La fisica dell`acqua | Il nuovo thriller italiano.
 
Alessandro è un ragazzino reso tetro e inquieto da un trauma infantile rimosso. Tutta la vicenda sarà osservata dal suo punto di vista e raccontata dalla sua voce fuori campo. Il film sarà un viaggio a ritroso, una ricerca della memoria perduta del piccolo che, attraverso il continuo dialogo con un commissario, scaverà a fondo negli angoli più bui e dolorosi del suo passato. Attorno al viaggio all’indietro del ragazzino s’intreccia la sua storia familiare, un rapporto idilliaco con la mamma Giulia (Paola Cortellesi) viene messo in discussione dallo zio Claudio (Claudio Amendola) che con lei instaura una relazione.

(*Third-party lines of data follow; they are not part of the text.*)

Lemma next_epoch_higher n k fp e f v :
  epochs_low n (e, f) -> 0 <= n < max_int64 -> epoch_stands k fp e = None -> ep_items e !! k = Some v ->
  te_Epoch v < te_Epoch (next_epoch k fp e).
Proof.
  intros [_ _ I _ _] N S V. unfold epoch_stands, next_epoch in *. simpl in *. rewrite V in *.
  pose proof (I k v V) as B. destruct (String.eqb (te_Keys v) fp); simpl in *.
  - destruct (Z.leb_spec (ep_floor e) (te_Epoch v)); [done|]. destruct (Z.ltb_spec (te_Epoch v) (ep_floor e)); simpl; lia.
  - rewrite wrap_small by lia. destruct (Z.ltb_spec (te_Epoch v + 1) (ep_floor e)); simpl; lia.
Qed.

Lemma next_epoch_low n k fp e f :
  epochs_low n (e, f) -> 0 <= n < max_int64 -> min_int64 <= te_Epoch (next_epoch k fp e) <= n + 1 /\
    ep_floor e <= te_Epoch (next_epoch k fp e).
Proof.
  intros [_ Fl I _ _] N. unfold next_epoch. simpl in *. unfold min_int64 in *.
  assert (forall x, min_int64 <= x <= n + 1 -> min_int64 <= (if x <? ep_floor e then ep_floor e else x) <= n + 1 /\
    ep_floor e <= (if x <? ep_floor e then ep_floor e else x)) as X.
  { unfold min_int64. intros x Hx. destruct (Z.ltb_spec x (ep_floor e)); lia. }
  apply X. destruct (ep_items e !! k) as [v|] eqn:V.
  - pose proof (I k v V) as B. unfold min_int64 in *. destruct (String.eqb (te_Keys v) fp); [lia|]. rewrite wrap_small; unfold min_int64, max_int64 in *; lia.
  - rewrite wrap_small; unfold min_int64, max_int64 in *; lia.
Qed.

(** What one call does. *)
Lemma epochFor_cases k fp w e f :
  let v := next_epoch k fp e in
  let m := <[k := v]> (ep_items e) in
  ep_path e = true ->
  (exists err, epochFor k fp w e f = (e, f, Err err)) \/
  ep_err e = None /\
   ((exists x, epoch_stands k fp e = Some x /\ epochFor k fp w e f = (e, f, Ok x)) \/
    epoch_stands k fp e = None /\
     ((exists err, epochFor k fp w e f = (e, Saved m, Err err)) \/
      epochFor k fp w e f = (e <| ep_items := m |>, Saved m, Ok (te_Epoch v)))).
Proof.
  intros v m P. unfold epochFor. destruct (ep_err e) eqn:B; [eauto|].
  destruct (epoch_stands k fp e) as [x|] eqn:S; [eauto 6|].
  fold v. rewrite P. destruct w; simpl; [right|left|right]; eauto 6.
Qed.

Lemma low_insert n k v m : low n m -> min_int64 <= te_Epoch v <= n -> low n (<[k := v]> m).
Proof. intros M V. apply map_Forall_insert_2; done. Qed.

Lemma low_weaken n n' m : low n m -> n <= n' -> low n' m.
Proof. intros M L. eapply map_Forall_impl; [exact M|]. simpl. intros. lia. Qed.

Lemma epochs_low_weaken n n' s : epochs_low n s -> n <= n' -> epochs_low n' s.
Proof.
  intros [P Fl I D S] L. split; [done|lia|by eapply low_weaken| |done].
  intros m E. eapply low_weaken; [by apply D|done].
Qed.

(** After a call that wrote the next epoch to disk. *)
Lemma epochs_low_write n k fp e f :
  epochs_low n (e, f) -> 0 <= n < max_int64 -> epoch_stands k fp e = None ->
  let m := <[k := next_epoch k fp e]> (ep_items e) in
  epochs_low (n + 1) (e, Saved m) /\ epochs_low (n + 1) (e <| ep_items := m |>, Saved m).
Proof.
  intros A N S m. destruct (next_epoch_low n k fp e f A N) as [B _].
  pose proof (epochs_low_weaken n (n + 1) _ A ltac:(lia)) as [P Fl I _ _]. simpl in *.
  assert (M : low (n + 1) m) by (apply low_insert; done).
  split; (split; simpl; [done..|intros m' [= <-]; exact M|]); intros _ k' v V.
  - exists m. destruct (decide (k' = k)) as [->|Ne].
    + exists (next_epoch k fp e). unfold m. rewrite lookup_insert_eq. split; [done|]. split; [done|].
      left. eapply next_epoch_higher; done.
    + exists v. unfold m. rewrite lookup_insert_ne by done. split; [done|]. split; [done|]. by right.
  - exists m, v. split; [done|]. split; [done|]. by right.
Qed.

Lemma epochs_low_exec n o s :
  epochs_low n s -> 0 <= n < max_int64 -> (forall r fl, o = ERestart r fl -> fl <= n) -> epochs_low (n + 1) (epoch_exec o s).
Proof.
  destruct s as [e f]. intros A N R. pose proof (epochs_low_weaken n (n + 1) _ A ltac:(lia)) as A'.
  destruct o as [k fp w|readable floor]; simpl.
  - destruct (epochFor_cases k fp w e f (low_path _ _ A)) as [(err & E)|(_ & [(x & _ & E)|(S & [(err & E)|E])])];
      rewrite E; simpl; try done; by apply (epochs_low_write n k fp e f A N S).
  - specialize (R readable floor eq_refl). unfold newTrustEpochs. destruct readable; [destruct f as [| | |m]|];
      (split; simpl; [done|lia|first [by apply (low_file _ _ A')|apply map_Forall_empty]|intros m' Em; by apply (low_file _ _ A')|intros Br k v V; try done]).
    + exists m, v. split; [done|]. split; [done|]. by right.
Qed.

Lemma told_insert k k' r v e f :
  told_last k r (e, f) -> ep_err e = None -> (k = k' -> follows r v) ->
  told_last k r (e, Saved (<[k' := v]> (ep_items e))) /\
  told_last k r (e <| ep_items := <[k' := v]> (ep_items e) |>, Saved (<[k' := v]> (ep_items e))).
Proof.
  intros [I F M] B V. simpl in *.
  assert (X : exists u, <[k' := v]> (ep_items e) !! k = Some u /\ follows r u).
  { destruct (decide (k = k')) as [->|Ne]; [rewrite lookup_insert_eq; eauto|rewrite lookup_insert_ne by done; auto]. }
  split; (split; simpl; [auto|intros m [= <-]; exact X|done]).
Qed.

Lemma told_exec n k r o s :
  epochs_low n s -> 0 <= n < max_int64 -> told_last k r s -> told1 k o s = [] -> told_last k r (epoch_exec o s).
Proof.
  destruct s as [e f]. intros A N T H. destruct o as [k' fp w|readable floor]; simpl in *.
  - destruct (epochFor_cases k' fp w e f (low_path _ _ A)) as [(err & E)|(B & [(x & _ & E)|(S & [(err & E)|E])])];
      rewrite E in *; simpl in *; try done; eapply told_insert; try done.
    + intros ->. destruct (told_items _ _ _ T B) as (v & V & Fv). eapply follows_trans; [exact Fv|].
      left. eapply next_epoch_higher; done.
    + destruct (String.eqb_spec k' k) as [|Ne]; [done|]. congruence.
  - destruct T as [I F M]. simpl in *. unfold newTrustEpochs. destruct readable; [destruct f as [| | |m]|];
      [by destruct M|split; simpl; auto; done..].
Qed.

Lemma told_once n k o s a :
  epochs_low n s -> 0 <= n < max_int64 -> told1 k o s = [a] ->
  a.2 <= te_Epoch a.1 /\ told_last k a.1 (epoch_exec o s) /\ (forall r, told_last k r s -> follows r a.1).
Proof.
  destruct s as [e f]. intros A N H. destruct o as [k' fp w|]; simpl in *; [|done].
  destruct (epochFor_cases k' fp w e f (low_path _ _ A)) as [(err & E)|(B & [(x & S & E)|(S & [(err & E)|E])])];
    rewrite E in *; simpl in *; try done; (destruct (String.eqb_spec k' k) as [->|]; [|done]); injection H as <-; simpl.
  - unfold epoch_stands in S. destruct (ep_items e !! k) as [[ep ks]|] eqn:V; [|done].
    simpl in S. destruct (String.eqb_spec ks fp) as [->|]; [|done]. simpl in S. destruct (Z.leb_spec (ep_floor e) ep); [|done].
    injection S as <-. split; [done|]. split.
    + destruct (low_sync _ _ A B k _ V) as (m & u & Ef & Em & Fu). simpl in Ef. split; simpl; [|intros m' Em'|congruence].
      * intros _. exists (mkEpoch ep fp). split; [done|]. by right.
      * exists u. split; [congruence|done].
    + intros r T. destruct (told_items _ _ _ T B) as (v & Ev & Fv). simpl in Ev. congruence.
  - destruct (next_epoch_low n k fp e f A N) as [_ Fl]. split; [done|].
    split.
    + split; simpl; [intros _|intros m [= <-]|done]; rewrite lookup_insert_eq; eexists; (split; [done|by right]).
    + intros r T. destruct (told_items _ _ _ T B) as (v & V & Fv). eapply follows_trans; [exact Fv|].
      left. exact (next_epoch_higher n k fp e f v A N S V).
Qed.

Lemma told1_cases k o s : told1 k o s = [] \/ exists x, told1 k o s = [x].
Proof. unfold told1. repeat case_match; eauto. Qed.

(** The floors of a run are at most [n]. *)
Definition floors_low (n : Z) (l : list epoch_op) : Prop :=
  Forall (fun o => forall r fl, o = ERestart r fl -> fl <= n) l.

Lemma told_follows k l : forall n s,
  epochs_low n s -> 0 <= n -> n + Z.of_nat (length l) <= max_int64 -> floors_low n l ->
  (forall r, told_last k r s -> Forall (follows r) (map fst (told k l s))) /\
  StronglySorted follows (map fst (told k l s)) /\ Forall (fun x => x.2 <= te_Epoch x.1) (told k l s).
Proof.
  induction l as [|o l IH]; intros n s A N L F; simpl; [repeat constructor|].
  cbn [length] in L. inversion_clear F as [|? ? Ho Fl].
  assert (A' : epochs_low (n + 1) (epoch_exec o s)) by (apply epochs_low_exec; [done|lia|done]).
  assert (Fl' : floors_low (n + 1) l) by (eapply Forall_impl; [exact Fl|]; simpl; intros o' X r fl E; specialize (X r fl E); lia).
  destruct (IH (n + 1) _ A' ltac:(lia) ltac:(lia) Fl') as (IH1 & IH2 & IH3).
  destruct (told1_cases k o s) as [E|[a E]]; rewrite E; simpl.
  - split; [|done]. intros r T. apply IH1. eapply told_exec; [exact A|lia|done..].
  - destruct (told_once n k o s a A ltac:(lia) E) as (X1 & X2 & X3). specialize (IH1 _ X2). split; [|split].
    + intros r T. constructor; [auto|]. eapply Forall_impl; [exact IH1|]. intros b Fb. eapply follows_trans; [by apply X3|done].
    + by constructor.
    + by constructor.
Qed.

End Epochs.

(** ** The budget *)

Section Budget.

(** Requests: when, for which tenant, for which endpoint. *)
Definition request : Type := Z * string * string.

Definition spend1 (r : request) (b : autoIsolateBook) : autoIsolateBook * result string unit :=
  let '(now, t, ep) := r in spend t ep now b.

Fixpoint accepted (want : request -> bool) (l : list request) (b : autoIsolateBook) : list Z :=
  match l with
  | [] => []
  | r :: l => ((if is_ok (snd (spend1 r b)) && want r then [r.1.1] else [])
               ++ accepted want l (fst (spend1 r b)))%list
  end.

(** The accepted requests of a tenant, and of one endpoint of it. *)
Definition of_tenant (t : string) (r : request) : bool := String.eqb r.1.2 t.
Definition of_host (t ep : string) (r : request) : bool := String.eqb r.1.2 t && String.eqb r.2 ep.

(** The clock does not go back. *)
Fixpoint in_order (from : Z) (l : list request) : Prop :=
  match l with
  | [] => True
  | r :: l => from <= r.1.1 /\ in_order r.1.1 l
  end.

Definition last_request (from : Z) (l : list request) : Z := fold_left (fun _ r => r.1.1) l from.

Definition spent (t : string) (b : autoIsolateBook) : list Z := default [] (byTenant b !! t).

Lemma last_request_from from l : in_order from l -> from <= last_request from l.
Proof.
  revert from. induction l as [|r l IH]; intros from C; [reflexivity|]. destruct C as [L C]. apply IH in C.
  unfold last_request in *. simpl. lia.
Qed.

Quando la storia d’amore dei due diviene via via più esplicita i due decideranno di vendere la casa dove vivevano, casa amata visceralmente da Alessandro. Sarà quello l’evento che scatenerà l’ira del piccolo nei confronti dell’odiato zio, arrivando addirittura a premeditarne cinicamente l’assassinio manomettendo i freni della sua auto. Il finale è a sorpresa (ma non troppo), il bambino grazie al commissario affronterà a viso aperto il suo passato recuperando e rielaborando il vecchio trauma, vincendo la sua misteriosa paura dell’acqua. L’indagine psicologica è buona, la recitazione del piccolo Lorenzo Vavassori è sopra le righe ed è un buon segno vedere il cinema italiano dedicarsi ad altri generi cinematografici al di fuori della commedia. Tuttavia “La fisica dell’acqua” è forse ancora troppo lento e posato per essere un thriller.